Перстень вьюги (Приключенческая повесть) - Колесникова Мария Васильевна. Страница 15
Когда они очутились у подбитого танка, в небе опять повисла ракета. Метнулась вправо косая тень танка, будто башня с задранной пушкой сделала разворот.
— Живо! — тихо скомандовала Черемных.
Ослепленные, дрожащие от нервного озноба, они с трудом открыли тяжелый люк, забрались в мертвую заиндевевшую громаду. Дягилев припал к смотровой щели.
Пустота. Свист ветра. Заметили их или не заметили? Почему ракета зажглась именно тогда, когда они были уже у цели? Ну, а если противник поджидал их? Не мог же он оставить без наблюдения такую удобную позицию!..
Слух обострился. То чудился скрип снега, то смутно слышались голоса. Шорохи, царапанье по броне. Шло время…
Дягилев вынул флягу, отвинтил пробку, и они по очереди стали прикладываться к еще горячему горлышку. Согрелись, обрели душевное равновесие. Так и сидели в подбитом танке, отрезанные от всего живого. Бесновалась вьюга — огромная белая птица, бессильно бьющая крыльями по броне.
— Пока вздремну, а вы наблюдайте. Через час разбудите!..
Дягилев в ответ пожал ее руку. Эта маленькая рука сразу же стала безвольной, мягкой. Наташа уже спала. В любой обстановке она засыпала почти мгновенно. Привычка спать «про запас». А Дягилев все держал ее теплую руку и не хотел выпускать.

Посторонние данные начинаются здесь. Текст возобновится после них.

(** * Inspektor Gadget: the trace orchestrator and the tcpconnect tracer

    A shallow embedding of
      - cmd/kubectl-gadget/utils/trace.go          (module [utils])
      - pkg/gadgets/trace/tcpconnect/tracer/tracer.go (module [tracer])
      - pkg/gadgets/trace/capabilities/tracer/capabilities_x86_bpfel.go,
        the [Close] methods                        (module [capabilities])
    and the properties of their error handling and reporting.

    Conventions of the embedding.
      - A Go [string] is a [string]; a Go [error] is its message, [nil]
        is [None].  [fmt.Errorf("... %w", err)] is the concatenation of
        the prefix and the message of the wrapped error.
      - A Go [map[string]string] is a [gmap string string].  Go leaves
        the order of a [range] over a map unspecified: every [range] is
        given its order by a [RangeOrder], and the theorems hold for all
        of them.
      - Everything the code gets from outside (the control plane, the
        kernel, the clock, the random source) is an oracle of an
        environment record; the state the calls act on is threaded
        explicitly. *)

From stdpp Require Import base gmap strings list pretty.
From Stdlib Require Import NArith ZArith Lia.

(* stdpp's [naive_solver] clears hypotheses that may be gone already. *)
Set Warnings "-clear-no-such-hyp".

(** ** The part of the Go runtime both packages rely on *)

(** The order in which one [range] statement visits a map: some
    enumeration of its entries. *)
Record RangeOrder := {
  range_of : gmap string string → list (string * string);
  range_of_perm : ∀ m, range_of m ≡ₚ map_to_list m
}.

(** What the embedding takes from the runtime: the [%q] verb of [fmt]
    on a string, and the order of each [range] over a map. *)
Record GoRuntime := {
  fmt_q : string → string;
  range_getIdenticalValue : RangeOrder;
  range_printTraceFeedback : RangeOrder
}.

Definition newline : string := String (Ascii.ascii_of_nat 10) EmptyString.

Module utils.

(** *** Constants *)

Definition GADGET_OPERATION : string := "gadget.kinvolk.io/operation".
Definition GLOBAL_TRACE_ID : string := "global-trace-id".
(** [traceTimeout = 2 * time.Second], in nanoseconds. *)
Definition traceTimeout : N := 2000000000.
(** [fmt.Sprintf("%v", traceTimeout)]: [time.Duration]'s [String]. *)
Definition traceTimeout_v : string := "2s".
(** [100 * time.Millisecond], in nanoseconds. *)
Definition pollInterval : N := 100000000.

(** *** Data *)

(** The fields of [CommonFlags] that [CreateTrace] reads. *)
Record CommonFlags := {
  flags_Node : string;
  flags_Namespace : string;
  flags_Podname : string;
  flags_Containername : string;
  flags_Labels : gmap string string
}.

Record TraceConfig := {
  GadgetName : string;
  Operation : string;
  TraceOutputMode : string;
  TraceOutputState : string;
  TraceOutput : string;
  TraceInitialState : string;
  CommonFlags_ : CommonFlags
}.

(** [gadgetv1alpha1.ContainerFilter] *)
Record ContainerFilter := {
  filter_Namespace : string;
  filter_Podname : string;
  filter_ContainerName : string;
  filter_Labels : gmap string string
}.

(** [gadgetv1alpha1.TraceSpec]; [Filter] is a pointer, [None] is [nil]. *)
Record TraceSpec := {
  Node : string;
  Gadget : string;
  Filter : option ContainerFilter;
  RunMode : string;
  OutputMode : string;
  Output : string
}.

(** [gadgetv1alpha1.TraceStatus], the fields [waitForTraceState] reads. *)
Record TraceStatus := {
  State : string;
  OperationError : string;
  OperationWarning : string
}.

Record ObjectMeta := {
  GenerateName : string;
  Namespace : string;
  Annotations : gmap string string;
  Labels : gmap string string
}.

Record Trace := {
  ObjectMeta_ : ObjectMeta;
  Spec : TraceSpec;
  Status : TraceStatus
}.

Definition emptyStatus : TraceStatus :=
  {| State := ""; OperationError := ""; OperationWarning := "" |}.

(** [trace.Spec.Node = name] *)
Definition setNode (name : string) (t : Trace) : Trace :=
  {| ObjectMeta_ := ObjectMeta_ t;
     Spec := {| Node := name; Gadget := Gadget (Spec t); Filter := Filter (Spec t);
                RunMode := RunMode (Spec t); OutputMode := OutputMode (Spec t);
                Output := Output (Spec t) |};
     Status := Status t |}.

Definition setStatus (s : TraceStatus) (t : Trace) : Trace :=
  {| ObjectMeta_ := ObjectMeta_ t; Spec := Spec t; Status := s |}.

«Спи, спи, фантазерка… Кажется, обиделась. Возможно, так оно и лучше. Мы никогда не знаем, как лучше… А на войне и вовсе трудно сказать, как лучше. Человек надеется, строит планы, а жизнь обрывается сразу. И не важно, что ты мечтал построить необыкновенную машину, которая сделает людей сильнее, поднимет их еще на одну ступеньку знания… Останется только блокнот с полустертыми формулами. А возможно, и блокнот затеряется в куче штабных бумаг…»
Он прислушивается к звукам ночи, вздрагивает, когда в снежную, вьюжную симфонию вторгается что-то постороннее: не то кашель, не то неясная речь, не то крадущиеся шаги; отчетливо представляет, как к подбитому танку со всех сторон сползаются распластанные фигуры. Если бы он был один здесь, в застывшей машине… Глупая, глупая Наташка! Себе она кажется строгим учителем, а он учеником, несмышленышем. Если бы он был один… За себя всегда легче отвечать.
Дягилев убежден, что он бдительно несет наблюдение, весь — слух и внимание, а на самом деле чувство опасности постепенно притупилось, и он целиком погрузился в свои мысли, забыв обо всем на свете.
Он думал о том, что мучительно любит эту странную девушку. Конечно, она незаурядная. Такие становятся хозяевами жизни, героинями, крупными учеными. Она — человек большой цели, и потому все остальное подчиняется ей. Значит, того астронома зовут Геннадий! Геннадий Назарин… Астроном, обладатель личной кометы, которая вписана во все справочники. Должно быть, яркая личность, если Наташа вспоминает их встречи. Она полюбила его. Почему ты воображаешь, что именно ты — самый интересный, самый неотразимый? Почему думаешь, будто она ради тебя должна забыть того Назарина, как-то выделять тебя среди остальных?.. Ты пока не открыл свою комету, твои формулы никому не понятны, кроме профессора Суровцева и математика Лаара.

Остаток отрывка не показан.